It began in April 1977 with a small job advertisement in the FAZ. The German Research and Research Institute for Aerospace, later the DLR, was advertised.

On behalf of the European Space Agency, they were looking for “German scientists for work in weightlessness”.

Among the approximately 2,000 applicants was the then 36-year-old physicist Ulf Merbold, who worked successfully at the Max Planck Institute for Materials Research in Stuttgart, but wanted to change his career.

Merbold, who had a professional pilot's license and could look back on more than 3000 flight hours, was exactly the man ESA was looking for.

Manfred Lindinger

Editor in the “Nature and Science” section.

  • Follow I follow

    He got the job with three other applicants, completed training as an astronaut and sat on November 28, 1983 on board the space shuttle Columbia, together with five American space travelers, among them the former Gemini and Apollo veteran John Young as the commander. In the cargo bay was the new reusable space laboratory Spacelab, which NASA and ESA had jointly developed and was intended for scientific experiments in weightlessness. Merbold spent eleven days in orbit and supervised around 70 experiments.

    Ulf Merbold was the first non-American to take part in a NASA space flight. And he was the first astronaut in the Federal Republic of Germany. It was long forgotten in the West that a German had already flown into space before Merbold: Sigmund Jähn from the GDR had spent a week on the Soviet space station Salyut 6 in 1978. Merbold and Jähn also shared their homeland; both were born in Vogtland. When the young Merbold was refused permission to study physics in the GDR, he packed his things in front of the building of the wall and moved to the Federal Republic - with a heavy heart, as he later admitted. He flew into space two more times.

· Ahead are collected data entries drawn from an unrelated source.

Lemma demote_loop_result fuel n d r w w' :
  0 < n → demote_loop fuel n d w = (r, w') →
  ∃ S, S ⊆ stale_orphans w.2 ∧ w'.2 = after_demotion w.2 S ∧
    ((size (stale_orphans w.2) < fuel)%nat → r ≠ Ok None) ∧
    (∀ m, r = Ok (Some m) → S = stale_orphans w.2 ∧ m = d + Z.of_nat (size (stale_orphans w.2))).
Proof using quiet.
  intros Hn. revert d w. induction fuel as [|fuel IH]; intros d w Hr.
  { injection Hr as <- <-. exists ∅. rewrite after_demotion_empty. split_and!; [set_solver|done|lia|done]. }
  cbn [demote_loop] in Hr. unfold mbind at 1, stM_bind at 1 in Hr. destruct (session w) as [[[]|e] w1] eqn:Hs;
    apply session_quiet in Hs.
  2: { injection Hr as <- <-. exists ∅. rewrite after_demotion_empty. by split_and!; [set_solver|..]. }
  unfold mbind at 1, stM_bind at 1, gets at 1 in Hr. rewrite Hs in Hr.
  destruct (scan_contaminated_spec n w.2) as (Hnd & Hin & Hz).
  destruct (scan_contaminated n w.2) as [|h hs] eqn:Hscan.
  { injection Hr as <- <-. exists ∅. rewrite after_demotion_empty, (Hz Hn eq_refl). split_and!; [set_solver|done|done|].
    intros m [= <-]. rewrite size_empty. split; [done|lia]. }
  rewrite <-Hs in Hin. set (l := h :: hs) in *.
  assert (list_to_set l ⊆ stale_orphans w.2) as Hsub by (intros k Hk%elem_of_list_to_set; rewrite <-Hs; by apply Hin).
  unfold mbind, stM_bind in Hr. destruct (demote_all l d w1) as [[d1|e] w2] eqn:Hd;
    apply demote_all_result in Hd as (S & HS & Hw2 & Hok); try done; rewrite Hs in Hw2.
  2: { injection Hr as <- <-. exists S. split_and!; [set_solver|done|done|done]. }
  destruct (Hok d1 eq_refl) as [-> ->]. destruct (IH _ _ Hr) as (S' & HS' & Hw' & Hf & Hm).
  rewrite Hw2, stale_orphans_after in *. rewrite after_demotion_union in Hw'.
  assert (size (stale_orphans w.2 ∖ list_to_set l) + length l = size (stale_orphans w.2))%nat as Hsize.
  { rewrite size_difference by done. rewrite size_list_to_set by done.
    pose proof (subseteq_size _ _ Hsub) as Hle. rewrite size_list_to_set in Hle by done. lia. }
  exists (list_to_set l ∪ S'). split_and!; [set_solver|done| |].
  - intros Hfu. apply Hf. cbn [length l] in Hsize. lia.
  - intros m Hm'. destruct (Hm m Hm') as [-> ->]. split; [|lia]. by rewrite <-union_difference_L.
Qed.
End demotion.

    On January 22, 1992, he was on board the American space shuttle Discovery - this time on the eight-day “International Microgravity Laboratory” mission. And on October 3, 1994 he flew with the Euromir 94 mission as the first European astronaut to the Russian Mir space station and carried out 28 experiments over 32 days. When Merbold was preparing for his Soyuz flight in the star city near Moscow, his friend Sigmund Jähn was looking after him.

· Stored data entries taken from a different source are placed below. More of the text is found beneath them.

Lemma quiet_run {A} (m : M A) st r st' :
  quiet m -> m st = (r, st') ->
  exists ls, console st' = (console st ++ ls)%list /\ verdicts ls = [].
Proof. intros Hq E. specialize (Hq st). rewrite E in Hq. exact Hq. Qed.

(** One turn of the self-test loop prints one verdict: whether the hash of
    the test answer is the stored hash of that slot. *)
Lemma test_answer_ok w h i ans st u st' :
  test_answer w h i ans st = (Ok u, st') ->
  exists stdout test_hash stored after,
    run w (to_cairo_string_argv ans) = Exited 0 stdout /\
    starkli_pedersen w (Py.strip stdout) (Py.str (Z.of_nat i)) = Ok test_hash /\
    nth_error (answer_hashes h) i = Some stored /\
    console st' = (console st ++ [Marked "  " (String.eqb test_hash stored) after])%list.
Proof.
  unfold test_answer. intro H.
  apply bind_ok in H. destruct H as ([f t] & s1 & Hs & H).
  apply salted_hash_ok in Hs. destruct Hs as (out & Hrun & -> & Ht & ->).
  apply bind_ok in H. destruct H as (stored & s2 & Hi & H).
  apply index_ok in Hi. destruct Hi as (Hi & ->).
  apply print_ok_console in H.
  exists out, t, stored. eexists. repeat split; eauto.
Qed.

Lemma test_hash_verification_ok w h st st' :
  test_hash_verification w h st = (Ok tt, st') ->
  exists o0 o1 o2 t0 t1 t2 s0 s1 s2 ls,
    run w (to_cairo_string_argv "denis") = Exited 0 o0 /\
    run w (to_cairo_string_argv "2012") = Exited 0 o1 /\
    run w (to_cairo_string_argv "finney") = Exited 0 o2 /\
    starkli_pedersen w (Py.strip o0) "0" = Ok t0 /\
    starkli_pedersen w (Py.strip o1) "1" = Ok t1 /\
    starkli_pedersen w (Py.strip o2) "2" = Ok t2 /\
    nth_error (answer_hashes h) 0 = Some s0 /\
    nth_error (answer_hashes h) 1 = Some s1 /\
    nth_error (answer_hashes h) 2 = Some s2 /\
    console st' = (console st ++ ls)%list /\
    verdicts ls = [String.eqb t0 s0; String.eqb t1 s1; String.eqb t2 s2].
Proof.
  unfold test_hash_verification. intro H.
  apply bind_ok in H. destruct H as (u & a1 & Hb & H).
  apply (quiet_run _ _ _ _ (quiet_banner _ _)) in Hb. destruct Hb as (lb & Eb & Vb).
  apply bind_ok in H. destruct H as (u0 & a2 & Hp & H).
  apply print_ok_console in Hp.
  unfold test_answers in H. simpl for_enumerate in H.
  apply bind_ok in H. destruct H as (u1 & a3 & H0 & H).
  apply test_answer_ok in H0.
  destruct H0 as (o0 & t0 & s0 & after0 & R0 & P0 & N0 & C0).
  apply bind_ok in H. destruct H as (u2 & a4 & H1 & H).
  apply test_answer_ok in H1.
  destruct H1 as (o1 & t1 & s1 & after1 & R1 & P1 & N1 & C1).
  apply bind_ok in H. destruct H as (u3 & a5 & H2 & H).
  apply test_answer_ok in H2.
  destruct H2 as (o2 & t2 & s2 & after2 & R2 & P2 & N2 & C2).
  injection H as <-.
  exists o0, o1, o2, t0, t1, t2, s0, s1, s2.
  eexists. repeat split; try eassumption.
  - rewrite C2, C1, C0, Hp, Eb, <- !app_assoc. reflexivity.
  - rewrite !verdicts_app, Vb. reflexivity.
Qed.

(** C10: the self-test hashes ["denis"] at slot 0 and compares it with the
    stored commitment of ["Denis Guedj"], whose canonical text is
    ["denis guedj"]; it hashes ["2012"] and ["finney"] at slots 1 and 2,
    which are the canonical texts of the stored answers. So in every
    completed run on the configured answers the three verdicts are: whether
    the two slot-0 hashes are equal, then two matches; the first verdict is a
    mismatch whenever the two slot-0 hashes differ. *)
Theorem self_test_verdicts (w : world) (st : state) :
  setup w user_config initial = (Ok tt, st) ->
  exists o_test o_stored h_test h_stored,
    run w (to_cairo_string_argv "denis") = Exited 0 o_test /\
    run w (to_cairo_string_argv "denis guedj") = Exited 0 o_stored /\
    starkli_pedersen w (Py.strip o_test) "0" = Ok h_test /\
    starkli_pedersen w (Py.strip o_stored) "0" = Ok h_stored /\
    verdicts (console st) = [String.eqb h_test h_stored; true; true] /\
    (h_test <> h_stored -> verdicts (console st) = [false; true; true]).
Proof.
  unfold setup. intro H.
  apply bind_ok in H. destruct H as (h & a1 & Hh & H).
  pose proof (quiet_run _ _ _ _ (quiet_calculate_hashes _ _) Hh) as (l1 & E1 & V1).
  apply calculate_hashes_ok in Hh.
  destruct Hh as (out & mk & ci & _ & _ & Hcomm & _).
  apply bind_ok in H. destruct H as (u2 & a2 & Hd & H).
  apply (quiet_run _ _ _ _ (quiet_deploy_commands _ _ _)) in Hd.
  destruct Hd as (l2 & E2 & V2).
  apply bind_ok in H. destruct H as (u3 & a3 & Hf & H).
  apply (quiet_run _ _ _ _ (quiet_frontend_configuration _ _ _)) in Hf.
  destruct Hf as (l3 & E3 & V3).
  apply bind_ok in H. destruct H as (u4 & a4 & Ht & H).
  destruct u4.
  apply test_hash_verification_ok in Ht.
  destruct Ht as (o0 & o1 & o2 & t0 & t1 & t2 & s0 & s1 & s2 & l4 &
                  R0 & R1 & R2 & P0 & P1 & P2 & N0 & N1 & N2 & E4 & V4).
  apply (quiet_run _ _ _ _ (quiet_recovery_test_script _ _)) in H.
  destruct H as (l5 & E5 & V5).
  assert (V : verdicts (console st) =
              [String.eqb t0 s0; String.eqb t1 s1; String.eqb t2 s2]).
  { rewrite E5, E4, E3, E2, E1. simpl console.
    rewrite !verdicts_app, V1, V2, V3, V4, V5. reflexivity. }
  simpl ANSWERS in Hcomm.
  inversion Hcomm as [| i0 x0 r0 c0 g0 fs0 hs0 Q0 G0 Hc1]; subst.
  inversion Hc1 as [| i1 x1 r1 c1 g1 fs1 hs1 Q1 G1 Hc2]; subst.
  inversion Hc2 as [| i2 x2 r2 c2 g2 fs2 hs2 Q2 G2 Hc3]; subst.
  inversion Hc3; subst.
  match goal with HA : _ = answer_hashes h |- _ => rewrite <- HA in N0, N1, N2 end.
  simpl in N0, N1, N2.
  injection N0 as <-. injection N1 as <-. injection N2 as <-.
  change (normalize "Denis Guedj") with "denis guedj" in Q0.
  change (normalize "2012") with "2012" in Q1.
  change (normalize "Finney") with "finney" in Q2.
  rewrite R1 in Q1. injection Q1 as <-.
  rewrite R2 in Q2. injection Q2 as <-.
  change (Py.str (Z.of_nat 0)) with "0" in G0.
  change (Py.str (Z.of_nat 1)) with "1" in G1.
  change (Py.str (Z.of_nat 2)) with "2" in G2.
  rewrite P1 in G1. injection G1 as <-.
  rewrite P2 in G2. injection G2 as <-.
  rewrite !String.eqb_refl in V.
  exists o0, c0, t0, g0. repeat split; try assumption.
  intro Hne. rewrite V. apply String.eqb_neq in Hne. rewrite Hne. reflexivity.
Qed.

Lemma self_test_verdicts_witness :
  exists st,
    setup world_without_pedersen user_config initial = (Ok tt, st) /\
    verdicts (console st) = [false; true; true].
Proof.
  eexists.
  assert (E : setup world_without_pedersen user_config initial =
              (Ok tt, snd (setup world_without_pedersen user_config initial)))
    by (vm_compute; reflexivity).
  split; [exact E |].
  destruct (self_test_verdicts _ _ E) as (o1 & o2 & h1 & h2 & R1 & R2 & P1 & P2 & _ & V).
  apply V.
  vm_compute in R1. injection R1 as <-.
  vm_compute in R2. injection R2 as <-.
  vm_compute in P1. injection P1 as <-.
  vm_compute in P2. injection P2 as <-.
  discriminate.
Defined.

(** ** The fallback hash as a number *)

Lemma from_bytes_big_bound (b : list Z) :
  Forall (fun x => 0 <= x < 256) b ->
  forall acc, 0 <= acc ->
    0 <= fold_left (fun a x => a * 256 + x) b acc
      < (acc + 1) * 256 ^ Z.of_nat (List.length b).
Proof.
  induction 1 as [| x b Hx Hb IH]; intros acc Hacc; simpl fold_left.
  - simpl. lia.
  - specialize (IH (acc * 256 + x) ltac:(lia)).
    change (List.length (x :: b)) with (S (List.length b)).
    rewrite Nat2Z.inj_succ, Z.pow_succ_r by lia.
    assert (0 < 256 ^ Z.of_nat (List.length b)) by (apply Z.pow_pos_nonneg; lia).
    nia.
Qed.

Lemma be_bytes_range (n : nat) (x : Z) :
  Forall (fun b => 0 <= b < 256) (SHA256.be_bytes n x).
Proof.
  induction n as [| n IH]; simpl; constructor; [| exact IH].
  change 255 with (Z.ones 8). rewrite Z.land_ones by lia.
  apply Z.mod_pos_bound. reflexivity.
Qed.

Lemma digest_range (msg : list Z) :
  Forall (fun b => 0 <= b < 256) (SHA256.digest msg).
Proof.
  unfold SHA256.digest.
  generalize (SHA256.blocks
    (List.length (SHA256.to_words (List.length (SHA256.pad msg)) (SHA256.pad msg)))
    SHA256.H0 (SHA256.to_words (List.length (SHA256.pad msg)) (SHA256.pad msg))).
  intro ws. induction ws as [| x ws IH]; [constructor |].
  change (flat_map (SHA256.be_bytes 4) (x :: ws))
    with (SHA256.be_bytes 4 x ++ flat_map (SHA256.be_bytes 4) ws)%list.
  apply Forall_app. split; [apply be_bytes_range | exact IH].
Qed.

Lemma Forall_firstn_range (n : nat) (l : list Z) :
  Forall (fun b => 0 <= b < 256) l -> Forall (fun b => 0 <= b < 256) (firstn n l).
Proof.
  intro H. revert n. induction H as [| x l Hx Hl IH]; intros [| n]; simpl;
    constructor; auto.
Qed.

(** X5: the fallback of the pairwise hash is always the hexadecimal text of
    a number below [2^248], and [int(., 16)] reads that number back; so a
    combined hash that comes from the fallback never makes the script fail
    at [int(combined_hash, 16)]. *)
Theorem sha256_fallback_is_felt (a b : string) :
  exists n,
    sha256_fallback a b = Py.hex n /\
    Py.int16 (sha256_fallback a b) = Some n /\
    0 <= n < 2 ^ 248.
Proof.
  unfold sha256_fallback.
  set (bytes := firstn 31 (SHA256.digest (Py.encode (a ++ b)))).
  exists (Py.from_bytes_big bytes). split; [reflexivity |].
  split; [apply int16_hex |].
  assert (Hr : Forall (fun x => 0 <= x < 256) bytes)
    by (apply Forall_firstn_range, digest_range).
  pose proof (from_bytes_big_bound bytes Hr 0 ltac:(lia)) as Hb.
  assert (Hlen : (List.length bytes <= 31)%nat) by apply firstn_le_length.
  unfold Py.from_bytes_big.
  assert (256 ^ Z.of_nat (List.length bytes) <= 256 ^ 31)
    by (apply Z.pow_le_mono_r; lia).
  change (2 ^ 248) with (256 ^ 31). lia.
Qed.

(** ** The encrypted key *)

Lemma encrypted_key_decrypts_witness :
  exists h st',
    calculate_hashes world_without_pedersen user_config initial = (Ok h, st') /\
    exists k m e,
      Py.int16 (MASTER_KEY user_config) = Some k /\
      Py.int16 (combined h) = Some m /\
      Py.int16 (encrypted_key h) = Some e /\
      e = encrypt k m /\
      decrypt e m = k.
Proof.
  eexists. eexists. split.
  - vm_compute. reflexivity.
  - eapply (encrypted_key_decrypts world_without_pedersen user_config initial).
    vm_compute. reflexivity.
Defined.

(** ** White space around an answer *)

Lemma lower_append (a b : string) : Py.lower (a ++ b) = Py.lower a ++ Py.lower b.
Proof. induction a as [| x a IH]; simpl; [reflexivity | rewrite IH; reflexivity]. Qed.

Lemma blank_lower (p : string) : blank (Py.lower p) = blank p.
Proof.
  induction p as [| x p IH]; simpl; [reflexivity |].
  rewrite isspace_lower_char, IH. reflexivity.
Qed.

Lemma lstrip_blank (p : string) : blank p = true -> Py.lstrip p = EmptyString.
Proof.
  induction p as [| x p IH]; simpl; [reflexivity |].
  intro H. apply andb_true_iff in H. destruct H as (Hx & Hp).
  rewrite Hx. exact (IH Hp).
Qed.

Lemma rstrip_blank (q : string) : blank q = true -> Py.rstrip q = EmptyString.
Proof.
  induction q as [| x q IH]; simpl; [reflexivity |].
  intro H. apply andb_true_iff in H. destruct H as (Hx & Hq).
  rewrite (IH Hq), Hx. reflexivity.
Qed.

Lemma lstrip_blank_append (p s : string) :
  blank p = true -> Py.lstrip (p ++ s) = Py.lstrip s.
Proof.
  induction p as [| x p IH]; simpl; [reflexivity |].
  intro H. apply andb_true_iff in H. destruct H as (Hx & Hp).
  rewrite Hx. exact (IH Hp).
Qed.

Lemma rstrip_append_blank (s q : string) :
  blank q = true -> Py.rstrip (s ++ q) = Py.rstrip s.
Proof.
  intro Hq. induction s as [| x s IH]; simpl.
  - exact (rstrip_blank q Hq).
  - rewrite IH. reflexivity.
Qed.

Lemma lstrip_append (x q : string) :
  Py.lstrip (x ++ q) = if blank x then Py.lstrip q else Py.lstrip x ++ q.
Proof.
  induction x as [| c x IH]; simpl; [reflexivity |].
  destruct (Py.isspace c); simpl; [exact IH | reflexivity].
Qed.

Lemma strip_blanks_around (p x q : string) :
  blank p = true -> blank q = true -> Py.strip (p ++ x ++ q) = Py.strip x.
Proof.
  intros Hp Hq. unfold Py.strip.
  rewrite (lstrip_blank_append p _ Hp), lstrip_append.
  destruct (blank x) eqn:Hx.
  - rewrite (lstrip_blank q Hq), (lstrip_blank x Hx). reflexivity.
  - apply rstrip_append_blank. exact Hq.
Qed.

    Merbold passed on his experience as head of the astronaut department of the European Astronaut Center in Cologne. In the directorate for manned spaceflight at ESA's ESTEC space center in Noordwijk, Holland, he prepared the European participation in the international space station from 1999 to 2004. On Sunday, Ulf Merbold, who still likes to fly his own glider pilot, will be 80 years old.